The second series of Downton started with 9 million viewers yesterday night (34,6%), vs 4.62 million (17%) for Spooks (1).

« It's my lucky charm. I've had it always. So you must promise to bring it back, without a scratch. »

1916, the world is in war. The Crawley family and their servants at Downton Abbey, their Edwardian country house, must "keep up standards". Because, to quote Mr Carson (Jim Carter), it's « the only way to show the Germans that they will not beat us in the end ». Some men are away in the trenches, like heir apparent Matthew Crawley (Dan Stevens). Robert (Hugh Bonneville) would like to fight but the Earl of Grantham is given other responsibilities. John Bates (Brendan Coyle) sees his efforts to build a future with Anna (Joanne Froggatt) threatened by the arrival of his wife Vera (Maria Doyle Kennedy).

Written by its creator Julian Fellowes and produced by Carnival Films, ITV1's rating hit Downton Abbey is back in all its magnificence. Love, war, honour, intrigue, drama and even humour are there within a classy supersoap in costume. Some chats in the trenches may recall Blackadder Goes Forth but this premiere, directed by Ashley Pearce, remains at the top of its game. E.g. the superb scene when Mary (Michelle Dockery) sees Matthew and his new love, Lavinia Swire (Zoe Boyle), while the orchestra is playing. And God bless Maggie Smith as Violet.
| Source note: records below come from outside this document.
(** However the operations of the store follow one another, at most ten
    wrong guesses of a pairing code are compared with the pending codes of a
    channel within any period of five minutes. *)
Theorem wrong_guesses_bounded `{PairingCodec} `{UnicodeCase} base channel ap t w from
    (Hap : approve_attempts_path base channel = Ok ap) (Ht : (0 <= t)%Z)
    (Hreach : rtc (guess_step base ap) {| pw_fs := ∅; pw_clock := t; pw_log := [] |} w) :
  between from (from + PAIRING_APPROVE_RATE_WINDOW_SECS) (pw_log w) ≤ PAIRING_APPROVE_RATE_LIMIT.
Proof.
  enough (guess_inv ap w ∧ ∀ from, between from (from + PAIRING_APPROVE_RATE_WINDOW_SECS)
    (pw_log w) ≤ PAIRING_APPROVE_RATE_LIMIT) as [_ ?] by done.
  refine (rtc_invariant (guess_step base ap) (λ w, guess_inv ap w ∧ ∀ from,
    between from (from + PAIRING_APPROVE_RATE_WINDOW_SECS) (pw_log w)
      ≤ PAIRING_APPROVE_RATE_LIMIT) _ _ _ _ Hreach); clear w Hreach from.
  - intros w w' [(HF & Hpos & Heq) Hb] Hstep.
    destruct Hstep as [w c now|w c id meta now rng sfx|w c code now Hle].
    + split; [|done]. split_and!; try done. simpl. unfold attempts_in in *.
      by rewrite (list_pending_attempts base ap channel Hap).
    + split; [|done]. split_and!; try done. simpl. unfold attempts_in in *.
      by rewrite (upsert_attempts base ap channel Hap).
    + destruct (approve base c code now (pw_fs w)) as [fs' out] eqn:Happ.
      assert (Forall (λ t, (0 <= t <= now)%Z) (pw_log w)) as HF'
        by (eapply Forall_impl; [exact HF|]; simpl; lia).
      destruct (approve_attempts base ap channel Hap _ _ _ _ _ _ Happ)
        as [[-> Hsame]|(-> & Hlim & Hnew)]; simpl.
      * rewrite app_nil_r. split; [|done]. split_and!; simpl; [done|lia|].
        unfold attempts_in. rewrite Hsame. intros cut Hcut. apply Heq. lia.
      * set (cutoff := Z.max 0 (now - PAIRING_APPROVE_RATE_WINDOW_SECS)) in *.
        assert (length (recent now (attempts_in ap (pw_fs w))) = since cutoff (pw_log w)) as Hlen.
        { unfold recent, since. cbv zeta. fold cutoff. rewrite Heq by lia. done. }
        split.
        -- split_and!; simpl; [apply Forall_app_2; [done|by constructor; [lia|constructor]]|lia|].
           intros cut Hcut. fold cutoff in Hcut. rewrite Hnew. unfold recent. cbv zeta.
           fold cutoff. rewrite list_filter_filter.
           rewrite (list_filter_iff _ (λ x, (cut <=? x)%Z = true)) by (intros x; lia).
           rewrite !filter_app. by rewrite Heq by lia.
        -- intros from. rewrite between_snoc. specialize (Hb from).
           destruct (_ && _) eqn:E; [|lia]. apply andb_true_iff in E as [E1 E2]. zify_bool.
           assert (between from (from + PAIRING_APPROVE_RATE_WINDOW_SECS) (pw_log w)
             ≤ since cutoff (pw_log w)) as Hs.
           { unfold between, since. subst cutoff. clear -HF' E1 E2.
             induction (pw_log w) as [|x l IH]; [done|]. apply Forall_cons in HF' as [Hx HF'].
             rewrite !filter_cons. specialize (IH HF'). repeat case_decide; simpl; lia. }
           lia.
  - split; [|intros from; apply Nat.le_0_l]. split_and!; simpl; [constructor|done|].
    intros cut _. unfold attempts_in, attempts_of. rewrite lookup_empty. simpl.
    by rewrite attempts_of_empty.
Qed.
(** The event the next hook sees. *)
Definition edit (answer : option (result HookOutcome HookError)) (e : HookEvent) : HookEvent :=
  match answer with
  | Some (Ok (HookContinue (Some value))) => apply_modification value e
  | _ => e
  end.

(** [passed hooks e w e' w']: the hooks ran one after the other, none of them
    vetoed, and led from the event [e] in the world [w] to [e'] in [w']. *)
Inductive passed : list H → HookEvent → W → HookEvent → W → Prop :=
| passed_nil e w : passed [] e w e w
| passed_cons h hooks e w answer w1 e' w' :
    execute h e hook_context_default w = (w1, answer) → veto h answer = None →
    passed hooks (edit answer e) w1 e' w' →
    passed (h :: hooks) e w e' w'.

(** What a hook cannot change: the kind of the event and who it is about. *)
Definition envelope (e : HookEvent) : HookPoint * list string * option string :=
  (hook_point e,
   match e with
   | EvInbound u c _ _ | EvOutbound u c _ _ => [u; c]
   | EvToolCall n _ u x => [n; u; x]
   | EvSessionStart u s | EvSessionEnd u s => [u; s]
   | EvResponseTransform u t _ => [u; t]
   end,
   match e with EvInbound _ _ _ t | EvOutbound _ _ _ t => t | _ => None end).

Lemma edit_envelope answer e : envelope (edit answer e) = envelope e.
Proof. by destruct answer as [[[[v|]|]|]|], e. Qed.

Lemma passed_envelope hooks e w e' w' : passed hooks e w e' w' → envelope e' = envelope e.
Proof. induction 1 as [|h hooks e w a w1 e' w' _ _ _ IH]; [done|]. by rewrite IH, edit_envelope. Qed.

Lemma run_hooks_step h hooks e w :
  run_hooks (h :: hooks) e w =
  let '(w1, answer) := execute h e hook_context_default w in
  match veto h answer with
  | Some err => (w1, Err err)
  | None => run_hooks hooks (edit answer e) w1
  end.
Proof.
  simpl. unfold veto, edit. destruct (execute h e hook_context_default w) as [w1 answer].
  destruct answer as [[[[]|]|]|], (failure_mode h); done.
Qed.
« Buzzards are circling. »

In Spooks, it's another war which comes to haunt back Sir Harry (Peter Firth). One of his contacts of the past is executed after he tried to warn the boss of MI-5's Section D that a British "asset" - code name: Tourmeline - is in danger. Elena Gavrik (Alice Krige) is the wife of Ilya Gavrik (Jonathan Hyde), a senior Russian cabinet minister, and someone is "running" her using Harry Pearce's codes. Ilya is a former adversary of Harry and he's the target of an assassination plot intended to damage the beginning of a new Anglo-Russian "special relationship".

The hit spy drama from Kudos Film and Television exploded its expiry date some time ago and the ninth series was simply laughable. The premiere of this six-episode final run could well be the first step to an exit with all the dignity Spooks should deserve given its past sophisticated quality. A dignified exit Ruth Evershed (Nicola Walker) and Harry deserve too, as the possibility they retire in the countryside is thin. The rest of the team deserve nothing, they look like they were refused at a CTU job interview (hello, booby-trapped laptop!) One could even easily pull a Nina Myers.

The Ferrero advert reception seems escaped from a Mission:Impossible movie and Harry has unsurprisingly an heir working for the FSB. But overall this old-school spy thriller is almost reassuring with its Russians, the CIA, etc. In the end of Harry's game, they all become white and grey.